Lemma recover_loop_spec : forall fs fuel d L ck ack rest pre, d_file d = pre ++ chain_bytes ck fs ++ rest -> Forall is_byte (d_file d) -> Forall frame_ok fs -> rejected (chain_ck ck fs) rest -> at_ck (d_wal d) ck -> cksum_range ck ->
  wal_inv (d_wal d) L -> len L + len fs < 2 ^ 30 -> (length fs < fuel)%nat ->
  exists rc d' ack', recover_loop fuel d szPage (Z.of_nat (length L)) (Z.of_nat (length pre)) ack = Some (rc, d', ack') /\ d_file d' = d_file d /\
    (rc = SQLITE_OK -> rec_post d L ck ack fs d' ack') /\ (rc <> SQLITE_OK -> io_fail d rc).
Proof using Hsz Hsalt.
  induction fs as [|f fs IH]; intros fuel d L ck ack rest pre Hfile Hb Hfs Hrej Hat Hck HW Hmax Hfuel; (destruct fuel as [|fuel]; [lia|]). { by apply (recover_loop_end _ _ _ _ _ rest). }
  apply Forall_cons in Hfs as [Hf Hfs]. cbn [WalFrame.chain_bytes length] in *. pose proof (frame_bytes_length native salt szPage Hsz Hsalt ck f Hf) as Hfl.
  cbn [recover_loop]. rewrite (proj2 (Z.leb_le _ _)) by (rewrite Hfile, !length_app; lia).
  destruct (os_call_spec d) as (rc & io & -> & Hio & Hbad). destruct (Z.eqb_spec rc SQLITE_OK) as [->|Hrc]; cbn [negb].
  2: { exists rc, (set_io d io), ack. split; [done|]. split; [done|]. split; [done|]. intros _. left. by apply Hbad. }
  cbn [d_file set_io d_wal].
  assert (get_bytes (d_file d) (Z.of_nat (length pre)) (szPage + WAL_FRAME_HDRSIZE) = Some (frame_bytes ck f)) as ->.
  { unfold get_bytes. rewrite decide_True by (rewrite Hfile, !length_app; lia). rewrite Nat2Z.id, Hfile, drop_app_length, <- app_assoc. rewrite take_app_length' by lia. done. }
  cbn [mbind option_bind]. rewrite (walDecodeFrame_ok native salt szPage Hsz Hsalt _ ck f Hat Hck Hf). cbn [mbind option_bind]. set (ck1 := frame_ck native szPage ck f) in *. set (w1 := set_hdr (d_wal d) (hset_cksum (w_hdr (d_wal d)) ck1)).
  assert (wal_inv w1 L) as HW1 by (by eapply wal_inv_ext). pose proof Hf as (Hpg & _). destruct (walIndexAppend_spec w1 L (length L) (f_pgno f) HW1 ltac:(lia) ltac:(by left) Hpg ltac:(lia)) as (rc & w2 & -> & Hs2 & Hok & Hbad2). cbn [mbind option_bind]. destruct (Z.eqb_spec rc SQLITE_OK) as [->|Hrc]; cbn [negb].
  2: { exists rc, (set_wal (set_io d io) w2), ack. split; [done|]. split; [done|]. split; [done|]. intros _. right. destruct (Hbad2 Hrc) as [_ [r Hr]]. change (w_map w1) with (w_map (d_wal d)) in Hr. rewrite Hr. apply elem_of_cons. by left. }
  destruct (Hok eq_refl) as [HW2 Hm2]. rewrite take_ge in HW2 by lia. destruct (same_wal_hdr _ _ Hs2) as (E1 & _). set (nt := negb (f_trunc f =? 0)).
  set (h3 := if nt then hset_szPage (hset_nPage (hset_mxFrame (w_hdr w2) (Z.of_nat (length L) + 1)) (f_trunc f)) (enc_szPage szPage) else w_hdr w2). set (ack3 := if nt then ck1 else ack). set (d3 := set_wal (set_io d io) (set_hdr w2 h3)).
  assert (set_hdr w2 (w_hdr w2) = w2) as Heta by (by destruct w2). assert (Z.of_nat (length L) + 1 = len (L ++ [f_pgno f])) as HL1 by (rewrite length_app; cbn; lia).
  match goal with |- context [if nt then ?a else ?b] => replace (if nt then a else b) with (recover_loop fuel d3 szPage (len (L ++ [f_pgno f])) (len (pre ++ frame_bytes ck f)) ack3) end.
  2: { unfold d3, h3, ack3. rewrite <- HL1, length_app, Nat2Z.inj_add, Hfl. destruct nt; [|by rewrite Heta]. f_equal. cbn. by rewrite E1. }
  assert (at_ck d3.(d_wal) ck1) as Hat3. { destruct Hat as (A1 & A2 & A3 & A4). destruct Hs2 as (_ & _ & _ & _ & S2 & _). unfold d3, h3. destruct nt; cbn [d_wal set_wal]; rewrite ?E1; (split_and!; [done|done|cbn [w_szPage set_hdr]; by rewrite S2|done]). }
  destruct (frame_ck_spec native salt szPage Hsz Hsalt ck f Hck Hf) as (_ & _ & _ & Hck1).
  destruct (IH fuel d3 (L ++ [f_pgno f]) ck1 ack3 rest (pre ++ frame_bytes ck f)) as (rc & d' & ack' & -> & Hf' & Hok' & Hbad'); [change (d_file d3) with (d_file d); rewrite Hfile, <- !app_assoc; done|done|done|done|done|done|by eapply wal_inv_ext|rewrite length_app; cbn; lia|lia|].
  exists rc, d', ack'. split; [done|]. split; [done|]. assert (w_map w2 `suffix_of` w_map (d_wal d)) as Hsuf by apply Hs2.
  split; intros Hrc; [|by eapply io_fail_suffix, Hbad']. destruct (Hok' Hrc) as [P1 [c P2] P3 P4 P5].
  assert (same_but_hdr (d_wal d) (d_wal d3)) as Hsame3 by (destruct Hs2 as (_ & S2); by split). split.
  - rewrite <- app_assoc in P1. exact P1.
  - exists c. rewrite P2. rewrite <- (recovered_cons szPage _ (length L) f fs c ck1 ck1). rewrite length_app, Nat.add_1_r. do 2 f_equal. cbn [d_wal d3 set_wal w_hdr set_hdr]. unfold h3, nt. rewrite E1. cbn [length]. replace (Z.of_nat (length L) + 1) with (Z.of_nat (S (length L))) by lia. done.
  - rewrite P3. apply recovered_ck_cons.
  - cbn [commits]. rewrite length_app in P4. cbn [length] in P4. destruct (commits fs) as [|k]; [destruct (f_trunc f =? 0); [done|]|].
    + intros _ k Hk. destruct P5 as (_ & _ & _ & _ & _ & _ & Hsub & _). apply Hsub. apply Hm2. replace (Z.of_nat (length L) + 1) with (Z.of_nat (length L + 1)) by lia. done.
    + intros _. replace (length L + S (S k))%nat with (length L + 1 + S k)%nat by lia. by apply P4.
  - by eapply same_but_hdr_trans.
Qed.
End Recover.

= = =

• Work instructions: Within the listing above, the range opens at the line with "apply Forall_cons in" and closes at the line with "assert (wal_inv w1". Reproduce exactly the lines of that range, including both ends.

• Result of this task:
  apply Forall_cons in Hfs as [Hf Hfs]. cbn [WalFrame.chain_bytes length] in *. pose proof (frame_bytes_length native salt szPage Hsz Hsalt ck f Hf) as Hfl.
  cbn [recover_loop]. rewrite (proj2 (Z.leb_le _ _)) by (rewrite Hfile, !length_app; lia).
  destruct (os_call_spec d) as (rc & io & -> & Hio & Hbad). destruct (Z.eqb_spec rc SQLITE_OK) as [->|Hrc]; cbn [negb].
  2: { exists rc, (set_io d io), ack. split; [done|]. split; [done|]. split; [done|]. intros _. left. by apply Hbad. }
  cbn [d_file set_io d_wal].
  assert (get_bytes (d_file d) (Z.of_nat (length pre)) (szPage + WAL_FRAME_HDRSIZE) = Some (frame_bytes ck f)) as ->.
  { unfold get_bytes. rewrite decide_True by (rewrite Hfile, !length_app; lia). rewrite Nat2Z.id, Hfile, drop_app_length, <- app_assoc. rewrite take_app_length' by lia. done. }
  cbn [mbind option_bind]. rewrite (walDecodeFrame_ok native salt szPage Hsz Hsalt _ ck f Hat Hck Hf). cbn [mbind option_bind]. set (ck1 := frame_ck native szPage ck f) in *. set (w1 := set_hdr (d_wal d) (hset_cksum (w_hdr (d_wal d)) ck1)).
  assert (wal_inv w1 L) as HW1 by (by eapply wal_inv_ext). pose proof Hf as (Hpg & _). destruct (walIndexAppend_spec w1 L (length L) (f_pgno f) HW1 ltac:(lia) ltac:(by left) Hpg ltac:(lia)) as (rc & w2 & -> & Hs2 & Hok & Hbad2). cbn [mbind option_bind]. destruct (Z.eqb_spec rc SQLITE_OK) as [->|Hrc]; cbn [negb].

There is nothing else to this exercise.